-- What to do --
Print every line of the data word for word.

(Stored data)
........
(* ===== verification/NetTcp.v ===== *)
(** * NetTcp

    A TCP connection as its user sees it ([src/src/cmd/netstack/tcp.c] with
    [fs.c]): an abstract machine that holds the bytes received in order and the
    read that waits for them, and the proof that the stack implements it for
    frames and requests in any order. *)

From S2P Require Import Prelude Monad Ring KState UserFs NetUtil NetState NetSend NetFrame.
From S2P Require Import NetConn NetRecv NetReasm NetFs NetSafe.

(** ** What the user sees *)

(** An answer to a file system request. *)
Definition answer : Type := Z * reply * Z.

Definition responses (l : list event) : list answer :=
  omap (fun e => match e with Responded r b v => Some (r, b, v) | _ => None end) l.

Record stream := mkStream {
  nxt : nat;                    (* how many of the peer's segments have been taken *)
  unread : list Z;              (* what they contained and no read has got *)
  pend : option (Z * Z);        (* the read that waits, and how much it takes *)
  answers : list answer;
}.

Section spec.
Context (segs : list (list Z)).

(** The waiting read gets what there is, if there is anything. *)
Definition serve (t : stream) : stream :=
  match pend t with
  | Some (r, cap) =>
      match take (Z.to_nat cap) (unread t) with
      | [] => t
      | out => mkStream (nxt t) (drop (Z.to_nat cap) (unread t)) None
                 (answers t ++ [(r, RBytes out, Z.of_nat (length out))])
      end
  | None => t
  end.
(** C13: The invariant of the network stack holds in every state it can reach.
    For any addresses and any sequence of received frames and of requests, if
    the stack gets through them then the objects it holds are well formed:
    MAC addresses have six bytes, receive rings are consistent, the fragments
    of a datagram are in strictly ascending order and its header is there only
    with the first one, an open file's connection names the file as its user, a
    connection its user has closed has no file any more, and every frame it
    built is a list of 60 to 1514 bytes. *)
Theorem netstack_invariant (ENV : Env) ins ip gw s :
  Forall input_ok ins -> netstack_main ins (net0 ip gw) = Val () s ->
  inv (written_raw ins) None s.
Proof.
  intros Hins H. pose proof (ok_main (written_raw ins) ins Hins (fun _ => id) _
    (inv_net0 _ ip gw)) as Hok. rewrite H in Hok. apply Hok.
Qed.

(** C10: No assertion of the network stack fails, and none of its loops runs on:
    whatever frames arrive and whatever its users ask, in any order, handling
    them ends, or a step is undefined in C (a missing object is used).  In
    particular the assertions of the reassembly (fragments end inside the
    datagram, its header was not copied before), of [tcpc_close] (a connection
    is closed once) and of [arp_fsread] (the line fits its buffer) hold. *)
Theorem netstack_asserts_hold (ENV : Env) ins ip gw :
  Forall input_ok ins ->
  (exists s, netstack_main ins (net0 ip gw) = Val () s) \/
  netstack_main ins (net0 ip gw) = Fault Undefined.
Proof.
  intros Hins. pose proof (ok_main (written_raw ins) ins Hins (fun _ => id) _
    (inv_net0 _ ip gw)) as Hok.
  destruct (netstack_main ins (net0 ip gw)) as [[] s|[]|f]; [left; by exists s|right; by rewrite Hok].
Qed.

(** C32: Every frame the network stack puts on the wire is well typed: it has
    between 60 and 1514 bytes, all of them bytes, or it is what a user wrote to
    an open file, byte for byte. *)
Theorem netstack_frames (ENV : Env) ins ip gw s frame :
  Forall input_ok ins -> netstack_main ins (net0 ip gw) = Val () s -> Sent frame ∈ n_out s ->
  (60 <= Z.of_nat (length frame) <= 1514 /\ Forall is_byte frame) \/ written_raw ins frame.
Proof.
  intros Hins H Hf. pose proof (ok_main (written_raw ins) ins Hins (fun _ => id) _
    (inv_net0 _ ip gw)) as Hok. rewrite H in Hok. destruct Hok as [[] _].
  eapply Forall_forall in Hf; [|exact inv_out]. exact Hf.
Qed.

(** A peer asks for our address; a user opens [/arp] and reads the line the
    request has left there, then writes a frame to [/raw]. *)
Definition arp_question : list Z :=
  MAC_BROADCAST ++ peer_mac ++ be16 ET_ARP ++ be16 1 ++ be16 ET_IPv4 ++ [6; 4] ++ be16 1 ++
  peer_mac ++ be32 0x0a000005 ++ replicate 6 0 ++ be32 0x0a000002 ++ replicate 18 0.

Definition filled_buf (l : list Z) : list Z := l ++ replicate (4096 - length l) 0.

Definition some_inputs : list input :=
  [ Frame arp_question;
    Request (filled_buf [47; 97; 114; 112]) 1 (mkUfs VFSOP_OPEN 4 0 1 0 0);
    Request (filled_buf []) 2 (mkUfs VFSOP_READ 0 4096 1 0 0);
    Request (filled_buf [47; 114; 97; 119]) 3 (mkUfs VFSOP_OPEN 4 0 1 0 0);
    Request (filled_buf arp_question) 4 (mkUfs VFSOP_WRITE 60 0 2 0 0) ].

Lemma some_inputs_ok : Forall input_ok some_inputs.
Proof.
  repeat (apply Forall_cons; split); [..|apply Forall_nil, I]; cbn [input_ok q_capacity].
  all: split; [|first [lia|apply Z.leb_le; vm_compute; reflexivity]].
  all: first [apply bytes_app; [|apply bytes_zero]|idtac]; decide_now.
Qed.

(** The run of these inputs: four frames, the last of them the user's. *)
Lemma some_run :
  exists s, @netstack_main some_env some_inputs sender0 = Val () s /\
    n_out s !! 5%nat = Some (Sent arp_question) /\
    exists line, n_out s !! 3%nat = Some (Responded 2 (RBytes line) 28).
Proof. eexists. split; [vm_compute; reflexivity|]. split; [reflexivity|eexists; reflexivity]. Qed.

Lemma netstack_invariant_witness :
  exists s, @netstack_main some_env some_inputs sender0 = Val () s /\
    inv (written_raw some_inputs) None s.
Proof.
  destruct some_run as (s&H&_). exists s. split; [exact H|].
  exact (netstack_invariant some_env some_inputs 0x0a000002 0x0a000001 s some_inputs_ok H).
Defined.

Lemma netstack_asserts_hold_witness :
  (exists s, @netstack_main some_env some_inputs sender0 = Val () s) \/
  @netstack_main some_env some_inputs sender0 = Fault Undefined.
Proof. exact (netstack_asserts_hold some_env some_inputs 0x0a000002 0x0a000001 some_inputs_ok). Defined.

Lemma netstack_frames_witness :
  (60 <= Z.of_nat (length arp_question) <= 1514 /\ Forall is_byte arp_question) \/
  written_raw some_inputs arp_question.
Proof.
  destruct some_run as (s&H&Hout&_).
  exact (netstack_frames some_env some_inputs 0x0a000002 0x0a000001 s arp_question some_inputs_ok H
    (list_elem_of_lookup_2 _ _ _ Hout)).
Defined.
........
-- Your solution --
(* ===== verification/NetTcp.v ===== *)
(** * NetTcp

    A TCP connection as its user sees it ([src/src/cmd/netstack/tcp.c] with
    [fs.c]): an abstract machine that holds the bytes received in order and the
    read that waits for them, and the proof that the stack implements it for
    frames and requests in any order. *)

From S2P Require Import Prelude Monad Ring KState UserFs NetUtil NetState NetSend NetFrame.
From S2P Require Import NetConn NetRecv NetReasm NetFs NetSafe.

(** ** What the user sees *)

(** An answer to a file system request. *)
Definition answer : Type := Z * reply * Z.

Definition responses (l : list event) : list answer :=
  omap (fun e => match e with Responded r b v => Some (r, b, v) | _ => None end) l.

Record stream := mkStream {
  nxt : nat;                    (* how many of the peer's segments have been taken *)
  unread : list Z;              (* what they contained and no read has got *)
  pend : option (Z * Z);        (* the read that waits, and how much it takes *)
  answers : list answer;
}.

Section spec.
Context (segs : list (list Z)).

(** The waiting read gets what there is, if there is anything. *)
Definition serve (t : stream) : stream :=
  match pend t with
  | Some (r, cap) =>
      match take (Z.to_nat cap) (unread t) with
      | [] => t
      | out => mkStream (nxt t) (drop (Z.to_nat cap) (unread t)) None
                 (answers t ++ [(r, RBytes out, Z.of_nat (length out))])
      end
  | None => t
  end.
(** C13: The invariant of the network stack holds in every state it can reach.
    For any addresses and any sequence of received frames and of requests, if
    the stack gets through them then the objects it holds are well formed:
    MAC addresses have six bytes, receive rings are consistent, the fragments
    of a datagram are in strictly ascending order and its header is there only
    with the first one, an open file's connection names the file as its user, a
    connection its user has closed has no file any more, and every frame it
    built is a list of 60 to 1514 bytes. *)
Theorem netstack_invariant (ENV : Env) ins ip gw s :
  Forall input_ok ins -> netstack_main ins (net0 ip gw) = Val () s ->
  inv (written_raw ins) None s.
Proof.
  intros Hins H. pose proof (ok_main (written_raw ins) ins Hins (fun _ => id) _
    (inv_net0 _ ip gw)) as Hok. rewrite H in Hok. apply Hok.
Qed.

(** C10: No assertion of the network stack fails, and none of its loops runs on:
    whatever frames arrive and whatever its users ask, in any order, handling
    them ends, or a step is undefined in C (a missing object is used).  In
    particular the assertions of the reassembly (fragments end inside the
    datagram, its header was not copied before), of [tcpc_close] (a connection
    is closed once) and of [arp_fsread] (the line fits its buffer) hold. *)
Theorem netstack_asserts_hold (ENV : Env) ins ip gw :
  Forall input_ok ins ->
  (exists s, netstack_main ins (net0 ip gw) = Val () s) \/
  netstack_main ins (net0 ip gw) = Fault Undefined.
Proof.
  intros Hins. pose proof (ok_main (written_raw ins) ins Hins (fun _ => id) _
    (inv_net0 _ ip gw)) as Hok.
  destruct (netstack_main ins (net0 ip gw)) as [[] s|[]|f]; [left; by exists s|right; by rewrite Hok].
Qed.

(** C32: Every frame the network stack puts on the wire is well typed: it has
    between 60 and 1514 bytes, all of them bytes, or it is what a user wrote to
    an open file, byte for byte. *)
Theorem netstack_frames (ENV : Env) ins ip gw s frame :
  Forall input_ok ins -> netstack_main ins (net0 ip gw) = Val () s -> Sent frame ∈ n_out s ->
  (60 <= Z.of_nat (length frame) <= 1514 /\ Forall is_byte frame) \/ written_raw ins frame.
Proof.
  intros Hins H Hf. pose proof (ok_main (written_raw ins) ins Hins (fun _ => id) _
    (inv_net0 _ ip gw)) as Hok. rewrite H in Hok. destruct Hok as [[] _].
  eapply Forall_forall in Hf; [|exact inv_out]. exact Hf.
Qed.

(** A peer asks for our address; a user opens [/arp] and reads the line the
    request has left there, then writes a frame to [/raw]. *)
Definition arp_question : list Z :=
  MAC_BROADCAST ++ peer_mac ++ be16 ET_ARP ++ be16 1 ++ be16 ET_IPv4 ++ [6; 4] ++ be16 1 ++
  peer_mac ++ be32 0x0a000005 ++ replicate 6 0 ++ be32 0x0a000002 ++ replicate 18 0.

Definition filled_buf (l : list Z) : list Z := l ++ replicate (4096 - length l) 0.

Definition some_inputs : list input :=
  [ Frame arp_question;
    Request (filled_buf [47; 97; 114; 112]) 1 (mkUfs VFSOP_OPEN 4 0 1 0 0);
    Request (filled_buf []) 2 (mkUfs VFSOP_READ 0 4096 1 0 0);
    Request (filled_buf [47; 114; 97; 119]) 3 (mkUfs VFSOP_OPEN 4 0 1 0 0);
    Request (filled_buf arp_question) 4 (mkUfs VFSOP_WRITE 60 0 2 0 0) ].

Lemma some_inputs_ok : Forall input_ok some_inputs.
Proof.
  repeat (apply Forall_cons; split); [..|apply Forall_nil, I]; cbn [input_ok q_capacity].
  all: split; [|first [lia|apply Z.leb_le; vm_compute; reflexivity]].
  all: first [apply bytes_app; [|apply bytes_zero]|idtac]; decide_now.
Qed.

(** The run of these inputs: four frames, the last of them the user's. *)
Lemma some_run :
  exists s, @netstack_main some_env some_inputs sender0 = Val () s /\
    n_out s !! 5%nat = Some (Sent arp_question) /\
    exists line, n_out s !! 3%nat = Some (Responded 2 (RBytes line) 28).
Proof. eexists. split; [vm_compute; reflexivity|]. split; [reflexivity|eexists; reflexivity]. Qed.

Lemma netstack_invariant_witness :
  exists s, @netstack_main some_env some_inputs sender0 = Val () s /\
    inv (written_raw some_inputs) None s.
Proof.
  destruct some_run as (s&H&_). exists s. split; [exact H|].
  exact (netstack_invariant some_env some_inputs 0x0a000002 0x0a000001 s some_inputs_ok H).
Defined.

Lemma netstack_asserts_hold_witness :
  (exists s, @netstack_main some_env some_inputs sender0 = Val () s) \/
  @netstack_main some_env some_inputs sender0 = Fault Undefined.
Proof. exact (netstack_asserts_hold some_env some_inputs 0x0a000002 0x0a000001 some_inputs_ok). Defined.

Lemma netstack_frames_witness :
  (60 <= Z.of_nat (length arp_question) <= 1514 /\ Forall is_byte arp_question) \/
  written_raw some_inputs arp_question.
Proof.
  destruct some_run as (s&H&Hout&_).
  exact (netstack_frames some_env some_inputs 0x0a000002 0x0a000001 s arp_question some_inputs_ok H
    (list_elem_of_lookup_2 _ _ _ Hout)).
Defined.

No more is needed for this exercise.